Exercise requirements: Print every line of the listing exactly, please.
————————
(** * CMORPH ingest: a shallow embedding of [ingest_cmorph_daily_complete.py]

    The development follows the source file function by function:
    - Python values, exceptions and the handful of built-ins the code calls
      ([str.split], slicing, [int], [datetime]);
    - [_read_description], the descriptor parser;
    - [_compute_days], the time axis generator;
    - [_read_daily_cmorph_to_monthly_sum], the reader and monthly aggregator;
    - [ingest_cmorph_to_netcdf], the driver and dataset assembler.

    Strings are sequences of code points below 256, integers are unbounded
    ([Z]), 32- and 64-bit floats are IEEE 754 values ([spec_float]). *)

From Stdlib Require Import ZArith NArith List String Ascii Bool Lia SpecFloat
  DecimalString.
From stdpp Require Import base option list strings gmap.

Open Scope string_scope.
Open Scope Z_scope.

(** ** Exceptions and results *)

Inductive exn : Type :=
| IndexError
| ValueError
| KeyError
| TypeError
| AttributeError
| OSError
| NetCDFError.

Inductive result (A : Type) : Type :=
| Ok (a : A)
| Raise (e : exn).
Arguments Ok {A} a.
Arguments Raise {A} e.

#[global] Instance result_ret : MRet result := fun A a => Ok a.
#[global] Instance result_bind : MBind result := fun A B f m =>
  match m with
  | Ok a => f a
  | Raise e => Raise e
  end.

Definition of_option {A} (e : exn) (o : option A) : result A :=
  match o with
  | Some a => Ok a
  | None => Raise e
  end.

#[global] Instance result_fmap : FMap result := fun A B f m =>
  match m with
  | Ok a => Ok (f a)
  | Raise e => Raise e
  end.

Definition is_ok {A} (r : result A) : bool :=
  match r with
  | Ok _ => true
  | Raise _ => false
  end.

(** ** Python strings *)

Definition code (c : ascii) : N := N_of_ascii c.

(** [str.isspace] on code points below 256: this is the separator set of
    [str.split()] without arguments. *)
Definition isspace (c : ascii) : bool :=
  let n := code c in
  ((9 <=? n) && (n <=? 13) || (28 <=? n) && (n <=? 31) || (n =? 32)
   || (n =? 133) || (n =? 160))%N.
————————
Answer section:
(** * CMORPH ingest: a shallow embedding of [ingest_cmorph_daily_complete.py]

    The development follows the source file function by function:
    - Python values, exceptions and the handful of built-ins the code calls
      ([str.split], slicing, [int], [datetime]);
    - [_read_description], the descriptor parser;
    - [_compute_days], the time axis generator;
    - [_read_daily_cmorph_to_monthly_sum], the reader and monthly aggregator;
    - [ingest_cmorph_to_netcdf], the driver and dataset assembler.

    Strings are sequences of code points below 256, integers are unbounded
    ([Z]), 32- and 64-bit floats are IEEE 754 values ([spec_float]). *)

From Stdlib Require Import ZArith NArith List String Ascii Bool Lia SpecFloat
  DecimalString.
From stdpp Require Import base option list strings gmap.

Open Scope string_scope.
Open Scope Z_scope.

(** ** Exceptions and results *)

Inductive exn : Type :=
| IndexError
| ValueError
| KeyError
| TypeError
| AttributeError
| OSError
| NetCDFError.

Inductive result (A : Type) : Type :=
| Ok (a : A)
| Raise (e : exn).
Arguments Ok {A} a.
Arguments Raise {A} e.

#[global] Instance result_ret : MRet result := fun A a => Ok a.
#[global] Instance result_bind : MBind result := fun A B f m =>
  match m with
  | Ok a => f a
  | Raise e => Raise e
  end.

Definition of_option {A} (e : exn) (o : option A) : result A :=
  match o with
  | Some a => Ok a
  | None => Raise e
  end.

#[global] Instance result_fmap : FMap result := fun A B f m =>
  match m with
  | Ok a => Ok (f a)
  | Raise e => Raise e
  end.

Definition is_ok {A} (r : result A) : bool :=
  match r with
  | Ok _ => true
  | Raise _ => false
  end.

(** ** Python strings *)

Definition code (c : ascii) : N := N_of_ascii c.

(** [str.isspace] on code points below 256: this is the separator set of
    [str.split()] without arguments. *)
Definition isspace (c : ascii) : bool :=
  let n := code c in
  ((9 <=? n) && (n <=? 13) || (28 <=? n) && (n <=? 31) || (n =? 32)
   || (n =? 133) || (n =? 160))%N.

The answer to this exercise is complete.